▸ **TASK GOAL**:
The answer must be a single number: how many lines in the entries hold the string "literal".

[[ EXTRACTED RECORDS open ]]

Definition needs_quotes (argument : list Z) : bool :=
  match argument with
  | [] => true
  | _ => existsb (fun v => (v =? space) || (v =? quote) || (v =? backslash) || negb (printable v)) argument
  end.

(** An argument, between quotes when it needs them. *)
Definition put_argument (text argument : list Z) (first : bool) : list Z * bool :=
  let quoted := needs_quotes argument in
  let '(text, ok) := if first then (text, true) else text_put text [space] in
  if negb ok then (text, false)
  else
    let '(text, ok) := if quoted then text_put text [quote] else (text, true) in
    if negb ok then (text, false)
    else
      let '(text, ok) := put_bytes text argument quoted in
      if negb ok then (text, false)
      else if quoted then text_put text [quote] else (text, true).

(** The loop from argument [index] on, [args] starting at it. *)
Fixpoint put_arguments (n : nat) (index : Z) (text args : list Z) : list Z * bool :=
  match n with
  | O => (text, true)
  | S n =>
      let argument := c_string args in
      let next := drop (S (length argument)) args in
      if index =? 0 then put_arguments n (index + 1) text next
      else
        let '(text, ok) := put_argument text argument (negb (index >? 1)) in
        if ok then put_arguments n (index + 1) text next else (text, false)
  end.

Definition format_arguments (args : list Z) (argc : Z) : list Z * bool :=
  put_arguments (Z.to_nat argc) 0 [] args.

(** [text[position .. position + length)]. *)
Definition slice (text : list Z) (position length : Z) : list Z :=
  take (Z.to_nat length) (drop (Z.to_nat position) text).

(** The inner loop of [wrap]: where it stops, and the last space it passed. *)
Fixpoint wrap_scan (n : nat) (text : list Z) (width position end_ last_space : Z) : Z * Z :=
  match n with
  | O => (end_, last_space)
  | S n =>
      if gfx_text_width (slice text position (end_ - position + 1)) >? width then (end_, last_space)
      else wrap_scan n text width position (end_ + 1) (if at_ 0 text end_ =? space then end_ else last_space)
  end.

(** The end of the line that starts at [position]. *)
Definition line_end (text : list Z) (width position : Z) : Z :=
  let '(end_, last_space) := wrap_scan (Z.to_nat (zlen text - position)) text width position position 0 in
  if end_ =? position then position + 1
  else if (end_ <? zlen text) && (last_space >? position) then last_space
  else end_.

(** The outer loop; every line takes at least a character. *)
Fixpoint wrap_from (n : nat) (text : list Z) (width position : Z) (lines : list (Z * Z)) : list (Z * Z) * bool :=
  match n with
  | O => (lines, true)
  | S n =>
      if position >=? zlen text then (lines, true)
      else if zlen lines =? WINDOWD_CONSENT_MAX_LINES then (lines, false)
      else
        let end_ := line_end text width position in
        let lines := lines ++ [(u16 position, u16 (end_ - position))] in
        let position :=
          if (end_ <? zlen text) && (at_ 0 text end_ =? space) && negb (end_ =? zlen text) then end_ + 1 else end_ in
        wrap_from n text width position lines
  end.

Definition wrap (text : list Z) (width : Z) : list (Z * Z) * bool :=
  wrap_from (S (length text)) text width 0 [].

(** ** The prompt *)

Definition CONSENT_WIDTH : Z := 480.
Definition CONSENT_CAPTION_HEIGHT : Z := 20.
Definition CONSENT_PADDING : Z := 14.
Definition CONSENT_BUTTON_WIDTH : Z := 76.
Definition CONSENT_BUTTON_HEIGHT : Z := 24.
Definition CONSENT_BUTTON_GAP : Z := 10.
Definition WINDOWD_CONSENT_ARM_MS : Z := 500.
Definition WINDOWD_CONSENT_REQUEST_MS : Z := 2000.
Definition WINDOWD_CONSENT_NO : Z := 0.
Definition WINDOWD_CONSENT_YES : Z := 1.

Record windowd_consent := mk_consent {
  cs_port_fd : Z; cs_read_fd : Z; cs_write_fd : Z; cs_deadline_ms : Z; cs_open : bool; cs_armed_at_ms : Z;
  cs_focused : Z; cs_pressed : Z; cs_last_answer : Z; cs_request : savanxp_consent_request;
  cs_program : windowd_consent_text; cs_arguments : windowd_consent_text; cs_width : Z; cs_height : Z;
  cs_sent : list (Z * Z) }.

Definition request0 : savanxp_consent_request := mk_crequest 0 0 0 0 [] [] 0 [].
Definition text0 : windowd_consent_text := mk_ctext [] [].

Definition windowd_consent_init : windowd_consent :=
  mk_consent (-1) (-1) (-1) 0 false 0 0 (-1) (-1) request0 text0 text0 0 0 [].

Definition line_height : Z := gfx_text_height + 4.

Definition label_column : Z :=
  let widest := gfx_text_width (literal "Requested by:") in
  (if gfx_text_width (literal "Arguments:") >? widest then gfx_text_width (literal "Arguments:") else widest) + 10.

(** The requester's name as it is kept: a question mark for what does not print,
    up to the terminator. *)
Fixpoint show_name (name : list Z) : list Z :=
  match name with
  | [] => []
  | v :: rest => if v =? 0 then v :: rest else (if printable v then v else 0x3f) :: show_name rest
  end.

Definition kept_request (r : savanxp_consent_request) : savanxp_consent_request :=
  mk_crequest (cr_magic r) (cr_version r) (cr_requester_pid r) (cr_requester_uid r)
    (show_name (cr_requester_name r)) (cr_path r) (cr_argc r) (cr_args r).

Definition put_request (r : savanxp_consent_request) (c : windowd_consent) : windowd_consent :=
  mk_consent (cs_port_fd c) (cs_read_fd c) (cs_write_fd c) (cs_deadline_ms c) (cs_open c) (cs_armed_at_ms c)
    (cs_focused c) (cs_pressed c) (cs_last_answer c) r (cs_program c) (cs_arguments c) (cs_width c) (cs_height c)
    (cs_sent c).
Definition put_texts (program arguments : windowd_consent_text) (c : windowd_consent) : windowd_consent :=
  mk_consent (cs_port_fd c) (cs_read_fd c) (cs_write_fd c) (cs_deadline_ms c) (cs_open c) (cs_armed_at_ms c)
    (cs_focused c) (cs_pressed c) (cs_last_answer c) (cs_request c) program arguments (cs_width c) (cs_height c)
    (cs_sent c).
Definition put_box (width height : Z) (c : windowd_consent) : windowd_consent :=
  mk_consent (cs_port_fd c) (cs_read_fd c) (cs_write_fd c) (cs_deadline_ms c) (cs_open c) (cs_armed_at_ms c)
    (cs_focused c) (cs_pressed c) (cs_last_answer c) (cs_request c) (cs_program c) (cs_arguments c) width height
    (cs_sent c).
Definition put_choice (focused pressed : Z) (c : windowd_consent) : windowd_consent :=
  mk_consent (cs_port_fd c) (cs_read_fd c) (cs_write_fd c) (cs_deadline_ms c) (cs_open c) (cs_armed_at_ms c)
    focused pressed (cs_last_answer c) (cs_request c) (cs_program c) (cs_arguments c) (cs_width c) (cs_height c)
    (cs_sent c).
Definition put_armed (open : bool) (armed_at_ms : Z) (c : windowd_consent) : windowd_consent :=
  mk_consent (cs_port_fd c) (cs_read_fd c) (cs_write_fd c) (cs_deadline_ms c) open armed_at_ms
    (cs_focused c) (cs_pressed c) (cs_last_answer c) (cs_request c) (cs_program c) (cs_arguments c) (cs_width c)
    (cs_height c) (cs_sent c).
Definition put_connection (port_fd read_fd write_fd deadline_ms : Z) (c : windowd_consent) : windowd_consent :=
  mk_consent port_fd read_fd write_fd deadline_ms (cs_open c) (cs_armed_at_ms c)
    (cs_focused c) (cs_pressed c) (cs_last_answer c) (cs_request c) (cs_program c) (cs_arguments c) (cs_width c)
    (cs_height c) (cs_sent c).
Definition put_answer (answer : Z) (sent : list (Z * Z)) (c : windowd_consent) : windowd_consent :=
  mk_consent (cs_port_fd c) (cs_read_fd c) (cs_write_fd c) (cs_deadline_ms c) (cs_open c) (cs_armed_at_ms c)
    (cs_focused c) (cs_pressed c) answer (cs_request c) (cs_program c) (cs_arguments c) (cs_width c) (cs_height c)
    sent.

Definition drop_connection (c : windowd_consent) : windowd_consent :=
  put_choice (cs_focused c) (-1)
    (put_armed false (cs_armed_at_ms c) (put_connection (cs_port_fd c) (-1) (-1) (cs_deadline_ms c) c)).

Definition send_answer (c : windowd_consent) (answer : Z) : windowd_consent :=
  let sent := if cs_write_fd c >=? 0 then cs_sent c ++ [(cs_write_fd c, answer)] else cs_sent c in
  put_answer (if (answer =? 0) || (answer =? 1) then answer else cs_last_answer c) sent c.

Definition answer_prompt (c : windowd_consent) (yes : bool) : windowd_consent :=
  drop_connection (send_answer c (if yes then 1 else 0)).

Definition windowd_consent_open_port (c : windowd_consent) (port : Z) : windowd_consent * Z :=
  if port <? 0 then (c, port)
  else (put_connection port (cs_read_fd c) (cs_write_fd c) (cs_deadline_ms c) c, 0).

Definition windowd_consent_close (c : windowd_consent) : windowd_consent :=
  let c := drop_connection c in
  put_connection (-1) (cs_read_fd c) (cs_write_fd c) (cs_deadline_ms c) c.

(** The texts: formatted, then wrapped; each step only after the one before it
    succeeded, and what a failing step wrote stays. *)
Definition prepare_texts (c : windowd_consent) (r : savanxp_consent_request) (value_width : Z) : windowd_consent * bool :=
  let '(text, ok) := format_program (cr_path r) in
  let c := put_texts (mk_ctext text (tx_lines (cs_program c))) (cs_arguments c) c in
  if negb ok then (c, false)
  else
    let '(text, ok) := format_arguments (cr_args r) (cr_argc r) in
    let c := put_texts (cs_program c) (mk_ctext text (tx_lines (cs_arguments c))) c in
    if negb ok then (c, false)
    else
      let '(lines, ok) := wrap (tx_text (cs_program c)) value_width in
      let c := put_texts (mk_ctext (tx_text (cs_program c)) lines) (cs_arguments c) c in
      if negb ok then (c, false)
      else
        let '(lines, ok) := wrap (tx_text (cs_arguments c)) value_width in
        (put_texts (cs_program c) (mk_ctext (tx_text (cs_arguments c)) lines) c, ok).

[[ EXTRACTED RECORDS closed ]]

▸ **RESULT OF THIS TASK**:
2